Two cases the court placed on its docket on September 30 should be of concern to friends of Israel and to the Israeli public.
The first case affects prosecution in American courts of terrorist groups. In a 1996 anti-terrorism law, Congress made it a federal crime to provide “material support or resources” to a foreign terrorist organization, and in a 2004 law the words “material support or resources” were further defined to include any “service,” “training, expert advice or assistance.”
Three federal appellate judges in California ruled that the words “service,” “training,” and “expert advice or assistance” are unconstitutionally vague because they might authorize prosecutors to file criminal charges against individuals who advise terrorist groups “on how to lobby or petition representative bodies such as the United Nations” or who train members of such groups on “how to use humanitarian and international law to peacefully resolve ongoing disputes.”

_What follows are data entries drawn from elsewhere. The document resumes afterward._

Lemma loop_consistent fuel input inputSize files threshold quiet :
  forall quality trials (st : St W) e,
    consistent f trials ->
    loop U C fuel input inputSize files threshold quiet quality trials st = Some e ->
    exit_consistent f e.
Proof.
  induction fuel as [|fuel IH]; intros quality trials st e H; [discriminate|].
  rewrite loop_S.
  pose proof (body_consistent input inputSize files threshold quiet quality trials st H)
    as Hb.
  destruct (body U C _ _ _ _ _ _ _ _) as [q' sc sz t' st'|q' sc sz t' st'|msg t' st'];
    simpl in Hb.
  - destruct (while_cond threshold inputSize sc sz).
    + apply IH. exact (proj1 Hb).
    + intros [= <-]. exact Hb.
  - intros [= <-]. exact Hb.
  - intros [= <-]. exact Hb.
Qed.

Lemma conclude_consistent input inputSize threshold thresholdMultiplier
      (e : @LoopExit W) :
  exit_consistent f e ->
  attempt_consistent U f threshold thresholdMultiplier
                     (conclude U C input inputSize threshold thresholdMultiplier e).
Proof.
  destruct e as [q sc sz trials st|msg trials st]; simpl.
  2:{ intros _ _ oq i osz [=]. }
  intros [Hc (qp & r & Hq & Hsc & Hsz)].
  destruct (passes threshold inputSize sc sz) eqn:Hp; [|split; [exact Hc | reflexivity]].
  pose proof (finish_table U C input inputSize (working_files U C input) sc trials st) as Ht.
  pose proof (finish_outcome U C input inputSize (working_files U C input) sc trials st)
    as Ho.
  destruct (finish U C _ _ _ _ _ _) as [[o t2] st2]. simpl in Ht, Ho. subst t2 o.
  simpl. intros contract oq i osz [= <- <- <-].
  apply andb_true_iff in Hp as [Hle Hlt].
  apply Qle_bool_iff in Hle. apply Z.ltb_lt in Hlt.
  destruct (contract sc trials qp r Hq) as (q' & r' & Hg & Hq' & Hs' & Hz').
  { rewrite Hsc. exact Hle. }
  exists q', r'. rewrite Hg. simpl.
  split; [reflexivity|]. split; [reflexivity|]. split; [exact Hq'|].
  split; [exact Hs' | lia].
Qed.
(** * The video pipeline of examples/yolov8/cpp/video.cc

    A shallow embedding of [main] in video.cc: the start-up sequence, the
    frame loop, the report printed for every frame, the mapping of the
    detection boxes back to the frame and the clean-up.

    - [float] is IEEE binary32 and [double] binary64, both taken from the
      specification of floating-point arithmetic of the Standard Library
      ([SpecFloat]), at precision 24/emax 128 and 53/1024.
    - [int] and [long long] are [Z]; the places where the width matters
      ([frame_count++], the buffer size) have the wrap-around written out.
    - What the program does to the outside (printf, OpenCV, the RKNN
      calls) is recorded in a trace of events; what the outside answers
      (the frames, the result of each inference, the clock) is the [world]
      the program runs in. *)

From Stdlib Require Import ZArith Lia List Bool String Ascii.
From Stdlib Require Import Floats.SpecFloat.
Import ListNotations.
Open Scope Z_scope.

(** ** Machine numbers *)

Module F32.

Definition prec : Z := 24.
Definition emax : Z := 128.

(** [(float) z] for an [int] z: round to nearest, ties to even. *)
Definition of_int (z : Z) : spec_float := binary_normalize prec emax z 0 false.

Definition mul : spec_float -> spec_float -> spec_float := SFmul prec emax.
Definition div : spec_float -> spec_float -> spec_float := SFdiv prec emax.

End F32.

Module F64.

Definition prec : Z := 53.
Definition emax : Z := 1024.

Definition of_int (z : Z) : spec_float := binary_normalize prec emax z 0 false.
(** * CustomerDocs semantic search and its drift harness

    A shallow embedding of [tools/CustomerDocs/semantic_search.py] (class
    [CustomerDocsSemanticSearch]) and of [tests/CustomerDocs/test_rag.py]
    (function [run_drift_tests]), with the properties of the retrieval
    subsystem stated over it.

    Python floats are IEEE binary64 values: they are modelled by Rocq's
    primitive floats, so [1 - distance] and [similarity >= threshold] are the
    operations the interpreter runs.  Python exceptions are values of [exn];
    a call either returns or raises ([py]).  The embedding model and the
    Chroma collection are collaborators outside the repository: they appear
    as records of operations ([Model], [Collection]) that may raise. *)

From Stdlib Require Import ZArith Floats Sorted.
From stdpp Require Import base option list strings gmap.

Set Warnings "-inexact-float".
Local Open Scope Z_scope.

(** ** Python outcomes *)

(** An exception: its class name and the text [str(e)] gives. *)
Record exn := Exn { exn_class : string; exn_str : string }.

Definition KeyError (key : string) : exn := Exn "KeyError" ("'" +:+ key +:+ "'").
Definition IndexError : exn := Exn "IndexError" "list index out of range".
Definition AttributeError (msg : string) : exn := Exn "AttributeError" msg.

(** The outcome of evaluating a Python expression or call. *)
Inductive py (A : Type) : Type :=
  | Ret (a : A)
  | Raise (e : exn).
Arguments Ret {A} a.
Arguments Raise {A} e.

Global Instance py_ret : MRet py := fun _ a => Ret a.
Global Instance py_bind : MBind py := fun _ _ k m =>
  match m with
  | Ret a => k a
  | Raise e => Raise e
  end.
Global Instance py_fmap : FMap py := fun _ _ f m =>
  match m with
  | Ret a => Ret (f a)
  | Raise e => Raise e
  end.

(** [try: body / except Exception as e: handler e]. *)
Definition try_except {A} (body : py A) (handler : exn -> py A) : py A :=
  match body with
  | Ret a => Ret a
  | Raise e => handler e
  end.

(** Code that also mutates a state [St]: the state survives a raise. *)
Definition pyst (St A : Type) : Type := St -> py A * St.

Global Instance pyst_ret {St} : MRet (pyst St) := fun _ a st => (Ret a, st).
Global Instance pyst_bind {St} : MBind (pyst St) := fun _ _ k m st =>
  match m st with
  | (Ret a, st') => k a st'
  | (Raise e, st') => (Raise e, st')
  end.

Definition lift_py {St A} (m : py A) : pyst St A := fun st => (m, st).
Definition modify_st {St} (f : St -> St) : pyst St unit :=
  fun st => (Ret tt, f st).

Definition try_except_st {St A} (body : pyst St A)
    (handler : exn -> pyst St A) : pyst St A := fun st =>
  match body st with
  | (Ret a, st') => (Ret a, st')
  | (Raise e, st') => handler e st'
  end.

Definition returns {A} (m : py A) : bool :=
  match m with Ret _ => true | Raise _ => false end.

(** [xs[i]] for a non-negative index. *)
Definition index {A} (xs : list A) (i : nat) : py A :=
  match xs !! i with
  | Some x => Ret x
  | None => Raise IndexError
  end.

(** [needle in hay] on strings. *)
Fixpoint str_contains (needle hay : string) : bool :=
  String.prefix needle hay ||
  match hay with
  | EmptyString => false
  | String _ rest => str_contains needle rest
  end.

(** ** Data model *)

(** The values the dict of [get_stats] holds. *)
Inductive pyval :=
  | VInt (z : Z)
  | VStr (s : string).

(** Metadata values: the scalars a document's metadata mapping may hold. *)
Inductive scalar :=
  | SStr (s : string)
  | SInt (z : Z)
  | SFloat (f : float)
  | SBool (b : bool).

Abbreviation metadata := (gmap string scalar).

(** A document handed to [add_documents]: a dict with 'id' and 'content',
    and an optional 'metadata'. *)
Record document := Document {
  doc_id : string;
  doc_content : string;
  doc_metadata : option metadata
}.

(** One entry of the list [search] returns (a dict with exactly these keys). *)
Record search_result := SearchResult {
  id : string;
  content : string;
  result_metadata : metadata;
  similarity : float;
  distance : float
}.

(** What [collection.query] answers: one inner list per query embedding,
    column by column. *)
Record query_result := QueryResult {
  ids : list (list string);
  distances : list (list float);
  documents : list (list string);
  metadatas : list (list (option metadata))
}.

(** ** Collaborators *)

(** The sentence-transformers model: [model.encode(texts).tolist()]. *)
Record Model := { encode : list string -> py (list (list float)) }.

(** A Chroma collection over a store state [S].  [coll_add] may change the
    store and may raise; the other two only read. *)
Record Collection (S : Type) := {
  coll_query : S -> list (list float) -> Z -> py query_result;
  coll_add : S -> list string -> list (list float) -> list string ->
             list metadata -> py unit * S;
  coll_count : S -> py Z
}.
Arguments coll_query {S}.
Arguments coll_add {S}.
Arguments coll_count {S}.

(** What the constructor reaches for: loading a model by name and opening
    the persistent client's collection. *)
Record Env (S : Type) := {
  SentenceTransformer : string -> py Model;
  get_or_create_collection : string -> py (Collection S)
}.
Arguments SentenceTransformer {S}.
Arguments get_or_create_collection {S}.
Lemma ReadResourceHandler_unknown w uri :
  uri ∉ registry Resource →
  ReadResourceHandler w uri = Throw (Error ("Unknown resource: " +:+ uri)).
Proof.
  intros Hn. unfold ReadResourceHandler.
  rewrite !(eqb_of_not_in uri _ _ Hn) by registered_name. reflexivity.
Qed.

Lemma GetPromptHandler_unknown name args :
  name ∉ registry Prompt →
  GetPromptHandler name args = Throw (Error ("Unknown prompt: " +:+ name)).
Proof.
  intros Hn. unfold GetPromptHandler.
  rewrite !(eqb_of_not_in name _ _ Hn) by registered_name. reflexivity.
Qed.

Lemma route_unknown w c params name :
  string_param params (name_key c) = Normal name →
  name ∉ registry c →
  route w (Some (JStr (call_method c))) params = Throw (Error (unknown_label c +:+ name)).
Proof.
  intros Hname Hn.
  destruct (string_param_object _ _ _ Hname) as (fields & -> & Hfield).
  destruct c; simpl in *; rewrite Hfield; simpl.
  - by apply CallToolHandler_unknown.
  - by apply ReadResourceHandler_unknown.
  - by apply GetPromptHandler_unknown.
Qed.

Lemma dispatch_unknown w c envelope id params name :
  request_of envelope = Some (id, call_method c, params) →
  string_param params (name_key c) = Normal name →
  name ∉ registry c →
  dispatch w envelope = Throw (Error (unknown_label c +:+ name)).
Proof.
  intros Hreq Hname Hn.
  by rewrite (dispatch_request _ _ _ _ _ Hreq), (route_unknown _ _ _ _ Hname Hn).
Qed.

Lemma request_of_id envelope id m params :
  request_of envelope = Some (id, m, params) → get_property envelope "id" = Normal (Some id).
Proof.
  destruct envelope as [| | | | |fields]; simpl; try discriminate.
  destruct (lookup_field "id" fields) as [i|]; [|discriminate].
  destruct (lookup_field "method" fields) as [[| | |s| |]|]; try discriminate.
  destruct (is_null i); [discriminate|]. by intros [= -> _ _].
Qed.

(** C1 as amended: a [tools/call], [resources/read] or [prompts/get]
    request naming a tool, resource or prompt that is not in the registry is
    answered with an error envelope of code -32603 whose message is the
    fixed text [Internal error] and whose data is [Unknown tool: ],
    [Unknown resource: ] or [Unknown prompt: ] followed by the name.  Over
    HTTP the envelope is the body of a 500 response and its id is [null];
    over the socket it is sent as one frame and its id is the request's id
    when that is truthy. *)
Theorem C1_unknown_capability_error (w : world) (c : capability) (text : string)
  (envelope id : json) (params : option json) (name : string) :
  JSON_parse text = Normal envelope →
  request_of envelope = Some (id, call_method c, params) →
  string_param params (name_key c) = Normal name →
  name ∉ registry c →
  let answer i :=
    JObj [("jsonrpc", JStr "2.0");
          ("id", i);
          ("error", JObj [("code", JNum (-32603));
                          ("message", JStr "Internal error");
                          ("data", JStr (unknown_label c +:+ name))])] in
  (∀ request, method request = "POST" → pathname (url request) = "/mcp" →
     body request = text →
     Http.fetch {| Http.server := createMCPServer w |} request =
       Settles
         ({| status := 500;
             response_headers := [("Content-Type", "application/json");
                                  ("Access-Control-Allow-Origin", "*")];
             response_body := BodyText (JSON_stringify (answer JNull));
             webSocket := None |},
          [console_error "Error handling MCP request:" (Error (unknown_label c +:+ name))]))
  ∧ (∀ open ws,
       Ws.webSocketMessage {| Ws.server := createMCPServer w; Ws.sessions := open |} ws
         (Ws.Text text) =
         [Ws.log (console_error "Error handling WebSocket message:"
                    (Error (unknown_label c +:+ name)));
          Ws.ws_send ws (JSON_stringify (answer (or_null (Some id))))]).
Proof.
  intros Hparse Hreq Hname Hn answer.
  pose proof (dispatch_unknown w _ _ _ _ _ Hreq Hname Hn) as Hfault.
  split.
  - intros request Hm Hp Hb. rewrite (fetch_post_mcp _ _ Hm Hp).
    unfold resolve, Http.handleMCPRequest. rewrite Hb, Hparse. simpl.
    by rewrite Hfault.
  - intros open ws. rewrite webSocketMessage_text, Hparse. simpl.
    by rewrite Hfault, (request_of_id _ _ _ _ Hreq).
Qed.
(** C5 as stated fails: with an estimate of 123456789012345 wei and five
    transactions the code resolves 679012339567895 wei, five wei less
    than the rounded-up cap. *)
Lemma target_count_cap_not_rounded_up :
  determineSpendCap
    {| AUTO_SPEND_MODE := "cap"; AUTO_SPEND_CAP_ETH := None; AUTO_TARGET_TXS := Some 5 |}
    (10 ^ 18) 123456789012345
  <> Some (specTargetCap 123456789012345 5).
Proof. vm_compute. discriminate. Qed.

(** C3 (as amended). A resolved cap lies between 0 and the balance in
    every spend mode; in the two "cap" sub-modes, a balance that covers
    the estimate plus 10% (rounded down) yields a cap that covers it
    too. *)
Theorem spend_cap_invariant (cfg : SpendConfig) (balance perTxEstimate cap : Z) :
  0 <= balance ->
  0 <= perTxEstimate ->
  determineSpendCap cfg balance perTxEstimate = Some cap ->
  0 <= cap <= balance /\
  (AUTO_SPEND_MODE cfg <> "all"%string ->
   Qfloor (inject_Z perTxEstimate * (11 # 10)) <= balance ->
   Qfloor (inject_Z perTxEstimate * (11 # 10)) <= cap).
Proof.
  intros Hb He. rewrite <- withTenPercent_floor by assumption.
  pose proof (withTenPercent_nonneg perTxEstimate He) as Hw.
  pose proof (spendAll_bounds balance Hb) as Hall.
  unfold determineSpendCap.
  destruct (String.eqb_spec (AUTO_SPEND_MODE cfg) "all") as [Hmode | Hmode].
  - intros [= <-]. split; [exact Hall | congruence].
  - destruct (requestedCap cfg perTxEstimate) as [requested |] eqn:Hreq;
      [| discriminate].
    destruct (Z.ltb_spec balance requested) as [Hover | Hfit]; [discriminate |].
    destruct (Z.ltb_spec requested (withTenPercent perTxEstimate)) as [Hlow | Hok].
    + destruct (Z.ltb_spec balance (withTenPercent perTxEstimate)) as [Hshort | Hcov].
      * intros [= <-]. split; [exact Hall | lia].
      * intros [= <-]. split; lia.
    + intros [= <-]. split; lia.
Qed.

Lemma spend_cap_invariant_witness :
  0 <= 22 * 10 ^ 15 <= 10 ^ 18 /\
  Qfloor (inject_Z (2 * 10 ^ 16) * (11 # 10)) <= 22 * 10 ^ 15.
Proof.
  pose proof (spend_cap_invariant
                {| AUTO_SPEND_MODE := "cap"; AUTO_SPEND_CAP_ETH := Some (2 # 1000);
                   AUTO_TARGET_TXS := None |}
                (10 ^ 18) (2 * 10 ^ 16) (22 * 10 ^ 15)) as H.
  destruct H as [Hrange Hmin].
  - discriminate.
  - discriminate.
  - reflexivity.
  - split.
    + exact Hrange.
    + apply Hmin.
      * discriminate.
      * vm_compute. discriminate.
Defined.

(** C3 as stated fails in mode "all": a balance of 0.011 ETH covers the
    0.01 ETH estimate plus 10%, yet the cap is 0.01089 ETH. *)
Lemma spend_cap_invariant_fails_in_all_mode :
  determineSpendCap
    {| AUTO_SPEND_MODE := "all"; AUTO_SPEND_CAP_ETH := None; AUTO_TARGET_TXS := None |}
    (11 * 10 ^ 15) (10 ^ 16) = Some 10890000000000000 /\
  ~ specCapInvariant (11 * 10 ^ 15) (10 ^ 16) 10890000000000000.
Proof.
  split; [reflexivity |].
  intros [_ Hmin].
  assert (Hcov : (inject_Z (10 ^ 16) * (11 # 10) <= inject_Z (11 * 10 ^ 15))%Q)
    by (vm_compute; discriminate).
  specialize (Hmin Hcov). vm_compute in Hmin. apply Hmin. reflexivity.
Qed.

(** In mode "cap" the minimum is the rounded-down one: an explicit cap of
    5 wei is kept for an estimate of 5 wei, below the exact 5.5. *)
Example cap_mode_minimum_is_rounded_down :
  determineSpendCap
    {| AUTO_SPEND_MODE := "cap"; AUTO_SPEND_CAP_ETH := Some (5 # 1000000000000000000);
       AUTO_TARGET_TXS := None |}
    100 5 = Some 5 /\
  ~ specCapInvariant 100 5 5.
Proof.
  split; [reflexivity |].
  intros [_ Hmin].
  assert (Hcov : (inject_Z 5 * (11 # 10) <= inject_Z 100)%Q) by (vm_compute; discriminate).
  specialize (Hmin Hcov). vm_compute in Hmin. apply Hmin. reflexivity.
Qed.

End SpendCapFacts.

(** ** Cost estimator *)

Section NumberFacts.

Lemma ltb_lt (a b : Q) : JS.ltb a b = true <-> (a < b)%Q.
Proof.
  unfold JS.ltb. rewrite negb_true_iff.
  split.
  - intros Hf. apply Qnot_le_lt. intros Hle.
    apply Qle_bool_iff in Hle. congruence.
  - intros Hlt. destruct (Qle_bool b a) eqn:Hle; [| reflexivity].
    apply Qle_bool_iff in Hle. exfalso. exact (Qlt_not_le _ _ Hlt Hle).
Qed.

Lemma leb_le (a b : Q) : JS.leb a b = true <-> (a <= b)%Q.
Proof. apply Qle_bool_iff. Qed.

(** A quotient of integers with a positive divisor, as a fraction. *)
Lemma ratio_make (a : Z) (p : positive) :
  (inject_Z a / inject_Z (Zpos p) == a # p)%Q.
Proof. symmetry. apply Qmake_Qdiv. Qed.

Lemma ratio_lt (a b c d : Z) :
  0 < b -> 0 < d -> a * d < c * b ->
  (inject_Z a / inject_Z b < inject_Z c / inject_Z d)%Q.
Proof.
  intros Hb Hd Hlt.
  destruct b as [| p | p]; try lia. destruct d as [| q | q]; try lia.
  rewrite !ratio_make. unfold Qlt. cbn [Qnum Qden]. exact Hlt.
Qed.

Lemma ratio_range (a b : Z) :
  0 <= a < b -> (0 <= inject_Z a / inject_Z b < 1)%Q.
Proof.
  intros [Ha Hab].
  destruct b as [| p | p]; try lia.
  rewrite ratio_make. unfold Qle, Qlt. cbn [Qnum Qden]. lia.
Qed.

End NumberFacts.

Section EstimatorFacts.

Import Miner.

Variable calculateInputGasCost : list byte -> Z.
Variable gasPriceMultiplier : Q.

(** What the estimator needs of the SDK's gas formula on the payloads it
    builds: the cost is not negative and grows with the length. *)
Hypothesis gas_nonneg :
  forall n, 0 <= calculateInputGasCost (filled70 n).
Hypothesis gas_increasing :
  forall m n, 0 <= m < n ->
    calculateInputGasCost (filled70 m) < calculateInputGasCost (filled70 n).

Let estimates := getEstimatesForSizeKb calculateInputGasCost gasPriceMultiplier.
Let gasOf := estimatedInputCostGas calculateInputGasCost.

Lemma clampKb_range (k : Q) : 1 <= clampKb k <= 100.
Proof. unfold clampKb. lia. Qed.

(** The estimator never sees a size within the overhead. *)
Lemma sizeBytes_above_overhead (view : ChainView) (k price : Q) :
  overheadBytes < sizeBytes (estimates view k price).
Proof.
  unfold estimates, getEstimatesForSizeKb, overheadBytes. cbn [sizeBytes].
  pose proof (clampKb_range k). lia.
Qed.
(** * HappyTube: record store, script detection and stage pipeline

    A shallow embedding of the parts of the [happytube] package that the
    specification talks about:

    - [happytube/utils/__init__.py]    ([determine_text_script]),
    - [happytube/models/markdown.py]   ([MarkdownFile]),
    - [happytube/stages/fetch.py]      ([FetchStage]),
    - [happytube/stages/assess.py]     ([AssessStage]),
    - [happytube/stages/enhance.py]    ([EnhanceStage]),
    - [happytube/stages/report.py] and [happytube/models/video.py]
      (the parquet export window),
    - [happytube/cli/commands.py]      ([run_all], [report], [enhance]),
    - [happytube/prompts.py]           ([get_prompt]),
    - [happytube/config/config_manager.py] ([ConfigManager]).

    Python [str] values are sequences of Unicode code points, Python [dict]
    values are insertion-ordered association lists without duplicate keys,
    exceptions are an explicit [Raise] result.  Functions of third-party
    libraries (PyYAML, [html], [unicodedata], [csv], the Anthropic client,
    the clock, the file system) are parameters of the sections that use
    them. *)

From Stdlib Require Import ZArith NArith QArith Lia List Ascii String Bool.
From Stdlib Require Import DecimalString.
From stdpp Require Import base option list gmap.
From Equations Require Import Equations.
Lemma for_each_unusable class_path output_class_path target_size names : forall w,
  (forall n, n ∈ names -> unusable (files w) (os_path_join class_path n)) ->
  exists lines,
    for_each names (process_image class_path output_class_path target_size) w
      = ({| files := files w; stdout := stdout w ++ lines |}, Ok tt).
Proof.
  induction names as [|n names IH]; intros w H.
  - exists []. rewrite app_nil_r. destruct w; reflexivity.
  - destruct (process_image_unusable class_path output_class_path target_size n w)
      as [line Hn]; [apply H; left|].
    cbn [for_each]. unfold bind. rewrite Hn.
    destruct (IH {| files := files w; stdout := stdout w ++ [line] |}) as [lines ->].
    + intros m Hm. apply H. right. exact Hm.
    + exists (line :: lines). cbn [files stdout]. rewrite <- app_assoc. reflexivity.
Qed.

(** [makedirs] of a directory adds no entry to that directory. *)
Lemma makedirs_children p f f' :
  makedirs_from [] p f = Ok f' -> children f' p = children f p.
Proof.
  intros H. apply set_eq. intros n. rewrite !elem_of_children. split.
  - intros [v Hv]. destruct (makedirs_origin _ _ _ _ _ _ H Hv) as [Hf|(_ & _ & Hc)];
      [eauto|].
    apply created_prefix in Hc as [_ Hpre]. apply prefix_snoc_not in Hpre. destruct Hpre.
  - intros [v Hv]. exists v. eapply makedirs_keeps; eauto.
Qed.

The Supreme Court has now accepted the Department of Justice’s request – made through the Obama administration’s new solicitor general, former Harvard Law School dean Elena Kagan – to review that ruling.
The case the Supreme Court will hear does not involve terrorist groups that threaten Israel. The case was initiated by organizations and individuals that wished to support a group battling for Kurds in Turkey and another group helping the Tamils in the northern and eastern provinces of Sri Lanka. But whatever the court decides will affect U.S. enforcement policy regarding supporters of Hamas and Hizbullah.
American courts and American statutes have made it clear that U.S. anti-terrorism law cannot be invoked against anyone who supports a terrorist group without knowing that it engages in terrorism. Terrorism is defined as including “violent acts dangerous to human life” designed “to coerce a civilian population.” If there exist contributors to Hamas who intend only to help its purported charitable activities and who are ignorant of its program to murder and maim, they would be, on this account, beyond the reach of the law.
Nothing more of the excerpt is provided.